Quality control of the samples determined that 79 samples were sufficient for NGS and that pRB1 could be analysed in 109 samples. RB1 mutations were identified in 37 (47%) samples and loss of pRB1 expression was found in 78 (72%) of samples. It was further determined that mutations in RB1 were mutually exclusive with mutations in the STK11 gene that were identified in 8 samples (p = 0.006).

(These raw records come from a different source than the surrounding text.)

(* ===== verification/GatewayPath.v ===== *)
(** * The gateway as a whole

    Two processes share the gateway's network namespace: the data plane's
    service, which owns the core table, and the port-forward runtime, whose
    manager owns the table of the leases.  Here both run over the modelled
    kernel, interleaved in any order and with any kernel call failing, and the
    theorems say which packets from the VPN tunnel can reach the overlay. *)

From S2P Require Import Prelude Sha256 Netip Api Kube Nft Dataplane Kernel PortRuntime PortManager PortRules GatewayCore GatewayService.

(** ** Packets through both tables *)

(** The packet on its way out, once routed. *)
Definition out_by (name : string) (p : packet) : packet :=
  mkPacket (pk_iif p) name (pk_nfproto p) (pk_l4proto p) (pk_network p) (pk_transport p) (pk_mark p) (pk_ctstate p).

(** Every forward chain of every table accepts it. *)
Definition passes_forward (tables : gmap string (list nchain)) (p : packet) : bool :=
  forallb (fun nt => table_passes_at ChainHookForward nt.2 p) (map_to_list tables).

(** The translation rules of the leases; no other table of the gateway
    translates packets that come in. *)
Definition prerouting_rules (tables : gmap string (list nchain)) : list nrule :=
  match tables !! gatewayRuleTable with
  | Some t => flat_map ch_rules (List.filter (fun c => bool_decide (ch_type c = ChainTypeNAT) && bool_decide (ch_hook c = ChainHookPrerouting)) t)
  | None => []
  end.

(** A packet from outside is forwarded through this interface. *)
Definition forwarded (tables : gmap string (list nchain)) (name : string) (p : packet) : bool :=
  passes_forward tables (out_by name (translate (prerouting_rules tables) p)).

(** A new packet from the tunnel: no tracked connection, no mark. *)
Definition fresh_from (tunnel : string) (p : packet) : Prop :=
  ipv4_packet p /\ arrives_by p tunnel = true /\ tracked p = false /\ marked_ingress p = false.

Definition lease_backend (config : GatewayConfig) : LinuxRuleBackend :=
  mkLinuxRuleBackend (gd_TunnelInterface config) (gd_OverlayInterface config).
Definition LockdownAll : M unit :=
  attachments ← on_world as_ListAll;
  errs ← io_collect lockdown_one attachments;
  listed ← io_try (on_world (k8s_List (T := VPNWorkloadBinding) ListAll));
  match listed with
  | Fail listErr => join (map Some errs ++ [Some (Errorf "list node bindings for withdrawal" listErr)])
  | Ok bindings =>
      io_each (fun binding => if reportable binding then observe binding false ;; mret tt else mret tt) bindings ;;
      join (map Some errs)
  end.

(** *** Reconciliation *)

(** The attachments whose namespace is still theirs, and the errors met. *)
Fixpoint liveAttachments (attachments : list Attachment) : M (list Attachment * list error) :=
  match attachments with
  | [] => mret ([], [])
  | attachment :: rest =>
      exact ← exact_namespace "observe durable attachment namespace" attachment;
      found ← liveAttachments rest;
      mret (match exact with
            | Ok true => (attachment :: found.1, found.2)
            | Ok false => found
            | Fail e => (found.1, e :: found.2)
            end)
  end.

Definition lockdownAttachments (attachments : list Attachment) : M (option error) :=
  errs ← io_collect (fun attachment =>
    on_world (prog_InstallLockdown (pi_NetNS (a_Pod attachment)) (pi_UID (a_Pod attachment)))) attachments;
  mret (errors_Join (map Some errs)).

Definition quarantineAttachmentGroup (attachments : list Attachment) (cause : error) : M unit :=
  found ← liveAttachments attachments;
  io_each (fun attachment => observeNotReady (pi_Namespace (a_Pod attachment)) (pi_UID (a_Pod attachment))) attachments ;;
  lockErr ← lockdownAttachments found.1;
  join [Some cause; errors_Join (map Some found.2); lockErr].

Definition withdrawAttachmentGroup (canonical : PodIdentity) (attachments : list Attachment) : M unit :=
  found ← liveAttachments attachments;
  check_error (errors_Join (map Some found.2)) ;;
  cleanupErrs ← io_collect (fun attachment =>
    on_world (prog_Cleanup (pi_NetNS (a_Pod attachment)) (pi_UID (a_Pod attachment)))) found.1;
  check_error (errors_Join (map Some cleanupErrs)) ;;
  binding ← on_world (withdrawalBinding (pi_Namespace canonical) (pi_UID canonical));
  match binding with
  | Some b => publish_withdrawal b
  | None => mret tt
  end ;;
  deleteErrs ← io_collect (fun attachment =>
    io_wrap "delete withdrawn Pod attachment" (on_world (as_Delete (Attachment_Key attachment)))) attachments;
  check_error (errors_Join (map Some deleteErrs)) ;;
  forgetObservation (pi_UID canonical).

(** Remove the records of old failed attempts. *)
Definition clean_group (current : Key) (attachments : list Attachment) : M unit :=
  errs ← io_collect (fun attachment =>
    now ← on_world read_clock;
    if bool_decide (Attachment_Key attachment = current) ||
       (String.eqb (a_Phase attachment) PhaseLockedDown && attachmentIsYoung attachment now)
    then mret tt
    else io_wrap "delete quarantined Pod attachment" (on_world (as_Delete (Attachment_Key attachment)))) attachments;
  join (map Some errs).

(** The one live Ready sandbox of a Pod: check or reprogram it, adopt a new
    binding generation, then clean the group. *)
Definition reconcile_ready (canonical : PodIdentity) (pod : Pod) (current : Attachment) (attachments : list Attachment) : M unit :=
  let lockdown := on_world (prog_InstallLockdown (pi_NetNS (a_Pod current)) (pi_UID (a_Pod current))) in
  let revoked (readErr : option error) (note : M unit) :=
    lockErr ← outcome lockdown;
    note ;;
    join [Some (ENew "durable attachment binding was revoked or replaced"); readErr; lockErr] in
  read ← io_try (on_world (exact_binding pod));
  match read with
  | Fail readErr => revoked (Some readErr) (observeNotReady (pi_Namespace canonical) (pi_UID canonical))
  | Ok binding =>
      if negb (String.eqb (UID (wb_Meta binding)) (a_BindingUID current)) ||
         negb (String.eqb (nur_UID (wb_GatewayRef (wb_Spec binding))) (a_GatewayUID current))
      then revoked None (observe binding false ;; mret tt)
      else
        let requested := bindingReference binding in
        let adopt := negb (a_BindingGeneration current =? b_Generation requested) in
        programmed ← io_try (if adopt then prepare (a_Pod current) requested else check (a_Pod current) requested);
        match programmed with
        | Fail programErr => observe binding false ;; io_fail programErr
        | Ok _ =>
            saved ← (if adopt then
                       now ← on_world read_clock;
                       io_try (on_world (as_Save (mkAttachment (a_Network current) (a_Pod current)
                         (a_NamespaceIdentity current) (a_Phase current) (a_BindingUID current)
                         (b_Generation requested) (a_GatewayUID current) now)))
                     else mret (Ok tt));
            match saved with
            | Fail saveErr =>
                lockErr ← outcome lockdown;
                observe binding false ;;
                join [Some (Errorf "persist adopted binding generation" saveErr); lockErr]
            | Ok _ => clean_group (Attachment_Key current) attachments
            end
        end
  end.

(** What is done with the live attachments of a Pod that exists. *)
Definition reconcile_live (canonical : PodIdentity) (pod : Pod) (attachments live : list Attachment) : M unit :=
  let notReady := observeNotReady (pi_Namespace canonical) (pi_UID canonical) in
  match live with
  | [] => notReady
  | [current] =>
      if String.eqb (a_Phase current) PhaseLockedDown then
        notReady ;;
        now ← on_world read_clock;
        if attachmentIsYoung current now then mret tt
        else on_world (prog_InstallLockdown (pi_NetNS (a_Pod current)) (pi_UID (a_Pod current)))
      else reconcile_ready canonical pod current attachments
  | _ =>
      notReady ;;
      lockErr ← lockdownAttachments live;
      join [Some (ESentinel ErrSandboxAmbiguous); lockErr]
  end.

Definition reconcileAttachmentGroup (unsorted : list Attachment) : M unit :=
  let attachments := sort_group unsorted in
  match attachments with
  | [] => mret tt
  | first :: rest =>
      let canonical := a_Pod first in
      if existsb (fun a => negb (String.eqb (pi_Namespace (a_Pod a)) (pi_Namespace canonical)) ||
                           negb (String.eqb (pi_Name (a_Pod a)) (pi_Name canonical))) rest
      then quarantineAttachmentGroup attachments (ENew "durable attachments disagree on Pod namespace or name")
      else
        podResult ← io_try (on_world (exact_pod canonical));
        match podResult with
        | Fail podErr =>
            if exactPodAbsent podErr then withdrawAttachmentGroup canonical attachments
            else observeNotReady (pi_Namespace canonical) (pi_UID canonical) ;; io_fail podErr
        | Ok pod =>
            if negb (not_deleting (pod_Meta pod)) then withdrawAttachmentGroup canonical attachments
            else
              found ← liveAttachments attachments;
              match found.2 with
              | [] => reconcile_live canonical pod attachments found.1
              | errs =>
                  observeNotReady (pi_Namespace canonical) (pi_UID canonical) ;;
                  lockErr ← lockdownAttachments found.1;
                  join [errors_Join (map Some errs); lockErr]
              end
        end
  end.

Definition group_of (podUID : string) (attachments : list Attachment) : list Attachment :=
  List.filter (fun a => String.eqb (pi_UID (a_Pod a)) podUID) attachments.

Definition ReconcileAll : M unit :=
  if s_TransitionHeld s then LockdownAll
  else
    listed ← io_wrap "list durable CNI attachments" (on_world as_ListAll);
    let attachments := List.filter (fun a => negb (str_empty (pi_UID (a_Pod a))) && negb (str_empty (pi_NetNS (a_Pod a)))) listed in
    let podUIDs := sort_by id (remove_dups (map (fun a => pi_UID (a_Pod a)) attachments)) in
    errs ← io_collect (fun podUID => io_wrap "reconcile Pod UID" (reconcileAttachmentGroup (group_of podUID attachments))) podUIDs;
    join (map Some errs).
(* ===== verification/Scheduling.v ===== *)
(** * Node capability labels (internal/scheduling)

    The publisher that turns the authenticated report of a node agent into the
    labels that admit enrolled Pods to a node, and the reconciler that takes
    stale labels away.  Both run against the server of Kube, which other clients
    change between any two requests. *)

From S2P Require Import Prelude Netip Api Kube NodeAgent.

Definition CNIReadyLabel : string := "networking.waycloak.io.node-restriction.kubernetes.io/cni-ready".
Definition CapabilityEpochLabel : string := "networking.waycloak.io.node-restriction.kubernetes.io/capability-epoch".
Definition ObservationEpochLabel : string := "networking.waycloak.io.node-restriction.kubernetes.io/observation-epoch".
Definition NodeFieldManager : string := "waycloak-node-capability-controller".
Definition DefaultFreshness : duration := 20 * Second.
Definition DefaultClockSkew : duration := Minute.
Definition BaselineCapabilities : list string := ["dns-udp-tcp"; "ipv4"; "netlink"; "nftables"; "vxlan"].

(** ** Data *)

(** A corev1.Node: its name, its labels, and which labels the publisher's field
    manager owns on the server. *)
Record NodeObject := mkNodeObject {
  nd_Meta : ObjectMeta;
  nd_Managed : gset string
}.
Definition node_label (node : NodeObject) (key : string) : string := map_get (Labels (nd_Meta node)) key.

Survival was longer with NSCLC (platinum-gemcitabine/taxane) than SCLC (platinum-etoposide) chemotherapy in the overall cohort, in patients with wild-type RB, and in patients with tumours expressing pRB1; however, no differences were observed in RB1 mutated LCNEC

The researchers assessed the utility of chemotherapy used to treat both NSCLC and SCLC, but omitted pemetrexed (which is used in some NSCLC cases) from the analysis due to reports of resistance in neuroendocrine carcinomas.
The OS was significantly longer overall in patients treated with chemotherapy for NSCLC than OS in patients receiving SCLC-chemotherapy. In the 15 patients with LCNEC treated with NSCLC-chemotherapy, median OS was 9.6 (range 7.7 to 11.6) months compared to OS of 5.8 (range 5.5 to 6.1) months demonstrated by the 13 patients receiving a SCLC-type chemotherapy regimen (p = 0.026).

Improved-Survival-Demonstrated-With-NSCLC-Chemotherapy-In-Pulmonary-Large-Cell-Neuroendocrine-Carcinoma-With-RB1-Wild-Type
Improved Survival Demonstrated with NSCLC-chemotherapy in Pulmonary Large Cell Neuroendocrine Carcinoma with RB1 wild-type.
© Jules Derks.
Patients with LCNEC tumours that expressed pRB1 also had longer OS when treated with a NSCLC chemotherapy regimen; of the patients treated with NSCLC-type chemotherapy, 14 patients with tumour expression of pRB1 had median OS of 9.6 (range 7.4, 11.8) months compared to 1.9 (range 1.7 to 2.1) months in 9 patients with tumours not expressing pRB1 (p = 0.001).
Similarly, PFS was significantly longer in RB1 wild-type patients with NSCLC chemotherapy treatment than with SCLC chemotherapy (p = 0.018). Prolonged PFS also favoured NSCLC over SCLC treatment in patients with pRB1 (p = 0.023).
However, OS and PFS did not significantly differ between NSCLC and SCLC chemotherapy in patients with tumours having RB1 mutation

Conclusions

The authors called for the initiation of prospective studies to support the findings of this retrospective analysis. These findings demonstrated that survival was improved in patients with LCNEC and RB1 wild-type, who were treated with NSCLC- type of chemotherapy as opposed to chemotherapy designed to treat SCLC. However, no differences in clinical outcomes were observed with either chemotherapy regimen in patients with RB1 mutated LCNEC.
These data also suggest that genomic profiling may aid in informing treatment decisions for patients with LCNEC.

Mauro Cives who discussed the study results said that hypothesis has not been met as there is no correlation between SCLC-like genomics and benefit from SCLC treatment and outcomes in patients with NSCLC-like tumours mirror those in unselected population.